* Source records:
......
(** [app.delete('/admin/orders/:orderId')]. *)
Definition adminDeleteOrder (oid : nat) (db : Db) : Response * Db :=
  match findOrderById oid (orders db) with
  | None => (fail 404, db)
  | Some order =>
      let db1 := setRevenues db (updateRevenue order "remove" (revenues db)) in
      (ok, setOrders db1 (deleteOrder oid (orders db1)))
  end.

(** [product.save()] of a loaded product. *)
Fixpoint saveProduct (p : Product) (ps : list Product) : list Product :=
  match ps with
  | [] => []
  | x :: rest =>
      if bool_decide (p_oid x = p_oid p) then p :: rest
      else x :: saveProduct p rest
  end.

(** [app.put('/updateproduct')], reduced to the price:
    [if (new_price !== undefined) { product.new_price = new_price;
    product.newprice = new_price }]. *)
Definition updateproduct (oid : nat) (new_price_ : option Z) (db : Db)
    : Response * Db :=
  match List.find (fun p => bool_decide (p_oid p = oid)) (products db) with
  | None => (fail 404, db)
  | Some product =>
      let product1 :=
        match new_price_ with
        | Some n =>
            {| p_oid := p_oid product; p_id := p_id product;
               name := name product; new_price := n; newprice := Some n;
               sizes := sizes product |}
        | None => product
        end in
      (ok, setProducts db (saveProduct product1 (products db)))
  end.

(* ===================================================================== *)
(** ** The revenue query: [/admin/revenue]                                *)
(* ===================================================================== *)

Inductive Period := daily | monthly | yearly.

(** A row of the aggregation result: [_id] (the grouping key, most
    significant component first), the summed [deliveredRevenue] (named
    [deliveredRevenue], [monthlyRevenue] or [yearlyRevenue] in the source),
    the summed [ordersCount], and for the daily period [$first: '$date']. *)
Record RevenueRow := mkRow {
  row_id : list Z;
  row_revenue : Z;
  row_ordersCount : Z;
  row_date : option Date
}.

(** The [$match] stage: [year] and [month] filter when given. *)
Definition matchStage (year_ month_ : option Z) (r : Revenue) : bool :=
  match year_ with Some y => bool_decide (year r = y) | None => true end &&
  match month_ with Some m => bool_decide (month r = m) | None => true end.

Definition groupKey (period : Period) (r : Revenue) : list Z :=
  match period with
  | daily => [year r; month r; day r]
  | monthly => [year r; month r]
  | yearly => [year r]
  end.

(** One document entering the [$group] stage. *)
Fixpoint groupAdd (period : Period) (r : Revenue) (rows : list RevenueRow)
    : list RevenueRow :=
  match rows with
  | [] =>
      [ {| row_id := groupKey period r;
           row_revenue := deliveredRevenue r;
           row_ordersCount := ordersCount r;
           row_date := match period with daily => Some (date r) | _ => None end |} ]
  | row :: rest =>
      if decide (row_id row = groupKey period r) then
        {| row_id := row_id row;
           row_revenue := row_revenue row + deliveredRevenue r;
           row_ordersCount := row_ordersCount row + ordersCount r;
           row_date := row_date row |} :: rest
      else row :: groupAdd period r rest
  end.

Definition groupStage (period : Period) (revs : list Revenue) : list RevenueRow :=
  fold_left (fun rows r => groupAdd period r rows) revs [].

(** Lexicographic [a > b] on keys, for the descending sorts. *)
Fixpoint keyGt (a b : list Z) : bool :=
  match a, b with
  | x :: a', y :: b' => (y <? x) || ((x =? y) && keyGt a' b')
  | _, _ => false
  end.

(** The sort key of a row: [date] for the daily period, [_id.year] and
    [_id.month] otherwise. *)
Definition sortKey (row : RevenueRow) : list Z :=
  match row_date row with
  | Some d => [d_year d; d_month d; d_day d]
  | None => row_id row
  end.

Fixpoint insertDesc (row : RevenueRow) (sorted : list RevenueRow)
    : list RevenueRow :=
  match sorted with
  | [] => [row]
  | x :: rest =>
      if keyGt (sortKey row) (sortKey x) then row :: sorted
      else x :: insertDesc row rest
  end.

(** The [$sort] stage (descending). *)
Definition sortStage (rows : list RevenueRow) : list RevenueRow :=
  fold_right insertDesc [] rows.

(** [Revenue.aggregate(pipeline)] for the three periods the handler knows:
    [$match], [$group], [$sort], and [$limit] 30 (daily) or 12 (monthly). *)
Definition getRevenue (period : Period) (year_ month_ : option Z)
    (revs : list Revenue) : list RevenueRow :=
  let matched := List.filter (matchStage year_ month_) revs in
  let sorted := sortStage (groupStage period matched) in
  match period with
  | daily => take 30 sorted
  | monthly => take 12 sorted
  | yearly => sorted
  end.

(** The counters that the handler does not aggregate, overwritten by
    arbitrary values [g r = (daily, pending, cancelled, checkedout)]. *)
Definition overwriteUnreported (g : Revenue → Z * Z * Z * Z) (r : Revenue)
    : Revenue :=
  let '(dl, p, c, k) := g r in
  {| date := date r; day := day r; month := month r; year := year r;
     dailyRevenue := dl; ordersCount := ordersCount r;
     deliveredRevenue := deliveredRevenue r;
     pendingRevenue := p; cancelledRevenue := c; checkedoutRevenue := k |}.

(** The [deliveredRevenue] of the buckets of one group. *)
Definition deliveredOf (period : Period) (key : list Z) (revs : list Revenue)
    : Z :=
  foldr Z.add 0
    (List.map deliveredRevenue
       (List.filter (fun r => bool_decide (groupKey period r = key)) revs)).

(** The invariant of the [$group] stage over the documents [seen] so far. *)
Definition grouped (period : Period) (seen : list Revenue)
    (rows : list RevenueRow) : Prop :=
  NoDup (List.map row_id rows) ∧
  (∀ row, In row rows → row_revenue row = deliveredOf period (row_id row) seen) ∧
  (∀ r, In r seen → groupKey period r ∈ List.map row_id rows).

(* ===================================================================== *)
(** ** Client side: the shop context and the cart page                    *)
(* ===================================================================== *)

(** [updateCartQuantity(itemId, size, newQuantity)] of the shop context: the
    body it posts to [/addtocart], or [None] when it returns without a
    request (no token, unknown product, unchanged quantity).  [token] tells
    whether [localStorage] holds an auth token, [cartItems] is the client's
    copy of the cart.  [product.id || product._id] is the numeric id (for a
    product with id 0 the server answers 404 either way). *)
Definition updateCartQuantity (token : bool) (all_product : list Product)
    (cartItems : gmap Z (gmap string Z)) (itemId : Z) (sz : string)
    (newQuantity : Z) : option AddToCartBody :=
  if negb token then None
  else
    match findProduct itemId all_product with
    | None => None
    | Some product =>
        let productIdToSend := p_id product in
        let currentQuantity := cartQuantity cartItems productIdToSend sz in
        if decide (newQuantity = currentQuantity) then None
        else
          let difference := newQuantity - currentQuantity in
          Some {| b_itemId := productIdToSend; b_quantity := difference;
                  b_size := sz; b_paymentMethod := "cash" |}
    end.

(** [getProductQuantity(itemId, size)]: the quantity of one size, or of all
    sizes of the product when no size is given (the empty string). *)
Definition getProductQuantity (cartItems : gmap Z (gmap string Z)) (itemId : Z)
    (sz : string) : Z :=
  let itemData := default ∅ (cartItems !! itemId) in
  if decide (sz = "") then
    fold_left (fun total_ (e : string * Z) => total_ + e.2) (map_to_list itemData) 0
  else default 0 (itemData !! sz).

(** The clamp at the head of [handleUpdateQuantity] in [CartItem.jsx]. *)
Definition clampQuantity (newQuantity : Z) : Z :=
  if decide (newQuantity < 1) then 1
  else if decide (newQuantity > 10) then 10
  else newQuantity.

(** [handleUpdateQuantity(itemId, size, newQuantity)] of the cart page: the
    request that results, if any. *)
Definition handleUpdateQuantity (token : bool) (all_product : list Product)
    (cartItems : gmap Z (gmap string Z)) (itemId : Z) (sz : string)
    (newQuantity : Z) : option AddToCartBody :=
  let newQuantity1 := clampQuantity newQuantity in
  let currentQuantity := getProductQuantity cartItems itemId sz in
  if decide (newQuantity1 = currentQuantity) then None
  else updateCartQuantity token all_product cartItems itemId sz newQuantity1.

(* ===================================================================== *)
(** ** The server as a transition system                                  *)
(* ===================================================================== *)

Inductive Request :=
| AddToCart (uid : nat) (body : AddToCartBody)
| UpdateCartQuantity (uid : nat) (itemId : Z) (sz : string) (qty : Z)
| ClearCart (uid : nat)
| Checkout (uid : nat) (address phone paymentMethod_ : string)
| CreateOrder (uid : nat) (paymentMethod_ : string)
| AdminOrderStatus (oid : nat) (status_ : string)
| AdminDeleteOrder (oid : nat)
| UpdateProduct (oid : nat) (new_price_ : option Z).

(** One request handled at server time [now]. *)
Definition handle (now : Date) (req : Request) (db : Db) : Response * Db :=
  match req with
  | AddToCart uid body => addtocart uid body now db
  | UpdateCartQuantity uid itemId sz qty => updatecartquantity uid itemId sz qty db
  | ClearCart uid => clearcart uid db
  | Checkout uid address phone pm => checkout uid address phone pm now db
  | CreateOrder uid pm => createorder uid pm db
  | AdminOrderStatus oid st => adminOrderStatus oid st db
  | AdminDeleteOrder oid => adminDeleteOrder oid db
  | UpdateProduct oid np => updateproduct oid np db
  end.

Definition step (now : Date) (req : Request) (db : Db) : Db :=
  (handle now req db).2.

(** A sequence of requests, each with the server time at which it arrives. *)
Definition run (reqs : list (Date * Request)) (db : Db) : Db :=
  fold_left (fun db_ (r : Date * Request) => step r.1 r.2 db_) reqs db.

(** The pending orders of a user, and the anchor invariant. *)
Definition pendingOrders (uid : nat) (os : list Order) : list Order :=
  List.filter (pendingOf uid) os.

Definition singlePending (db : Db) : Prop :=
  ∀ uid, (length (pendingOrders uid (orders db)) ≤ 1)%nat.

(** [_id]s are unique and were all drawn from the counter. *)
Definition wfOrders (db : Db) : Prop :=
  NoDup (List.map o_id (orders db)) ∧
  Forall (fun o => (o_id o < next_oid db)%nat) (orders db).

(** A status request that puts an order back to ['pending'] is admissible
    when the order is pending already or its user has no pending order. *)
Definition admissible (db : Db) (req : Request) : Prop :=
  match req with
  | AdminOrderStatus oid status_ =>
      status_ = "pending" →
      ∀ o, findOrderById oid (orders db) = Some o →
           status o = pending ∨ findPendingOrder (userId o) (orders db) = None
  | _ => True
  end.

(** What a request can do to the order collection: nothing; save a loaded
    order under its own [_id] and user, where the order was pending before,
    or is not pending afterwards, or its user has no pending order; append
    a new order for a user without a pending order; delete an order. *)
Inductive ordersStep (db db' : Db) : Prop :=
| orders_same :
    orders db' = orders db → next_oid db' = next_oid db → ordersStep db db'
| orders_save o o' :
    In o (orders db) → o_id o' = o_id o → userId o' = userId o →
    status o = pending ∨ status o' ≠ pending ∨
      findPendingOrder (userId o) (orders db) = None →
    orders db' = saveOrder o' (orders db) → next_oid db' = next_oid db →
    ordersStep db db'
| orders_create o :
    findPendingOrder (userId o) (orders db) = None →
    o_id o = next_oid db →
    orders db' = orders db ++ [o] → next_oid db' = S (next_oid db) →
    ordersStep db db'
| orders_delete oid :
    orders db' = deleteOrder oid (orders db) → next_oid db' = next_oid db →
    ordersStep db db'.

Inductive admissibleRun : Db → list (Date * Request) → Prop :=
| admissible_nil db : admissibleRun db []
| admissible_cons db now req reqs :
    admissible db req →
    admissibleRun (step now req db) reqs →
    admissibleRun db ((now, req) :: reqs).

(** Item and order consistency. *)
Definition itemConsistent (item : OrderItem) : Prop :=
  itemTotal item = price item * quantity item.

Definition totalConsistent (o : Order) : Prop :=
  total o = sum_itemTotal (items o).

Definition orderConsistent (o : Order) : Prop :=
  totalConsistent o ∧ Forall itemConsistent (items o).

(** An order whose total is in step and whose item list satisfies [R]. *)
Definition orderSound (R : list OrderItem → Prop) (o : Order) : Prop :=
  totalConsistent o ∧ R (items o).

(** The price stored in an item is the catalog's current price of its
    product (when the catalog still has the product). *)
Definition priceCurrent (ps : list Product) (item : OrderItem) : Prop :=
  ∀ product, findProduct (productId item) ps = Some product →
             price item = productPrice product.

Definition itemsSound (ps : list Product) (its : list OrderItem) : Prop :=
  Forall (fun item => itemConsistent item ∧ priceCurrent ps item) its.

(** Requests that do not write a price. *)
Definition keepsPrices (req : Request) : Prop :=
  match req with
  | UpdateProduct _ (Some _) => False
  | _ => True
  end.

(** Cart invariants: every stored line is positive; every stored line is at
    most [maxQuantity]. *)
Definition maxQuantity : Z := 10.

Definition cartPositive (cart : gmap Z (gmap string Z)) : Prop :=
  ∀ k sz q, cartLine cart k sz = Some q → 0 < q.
......
* How to complete this task: Scan the records above, then copy out each line that mentions "else".

* The completed task:
      else x :: saveProduct p rest
      else row :: groupAdd period r rest
      else x :: insertDesc row rest
  else
        else
  else default 0 (itemData !! sz).
  else if decide (newQuantity > 10) then 10
  else newQuantity.
  else updateCartQuantity token all_product cartItems itemId sz newQuantity1.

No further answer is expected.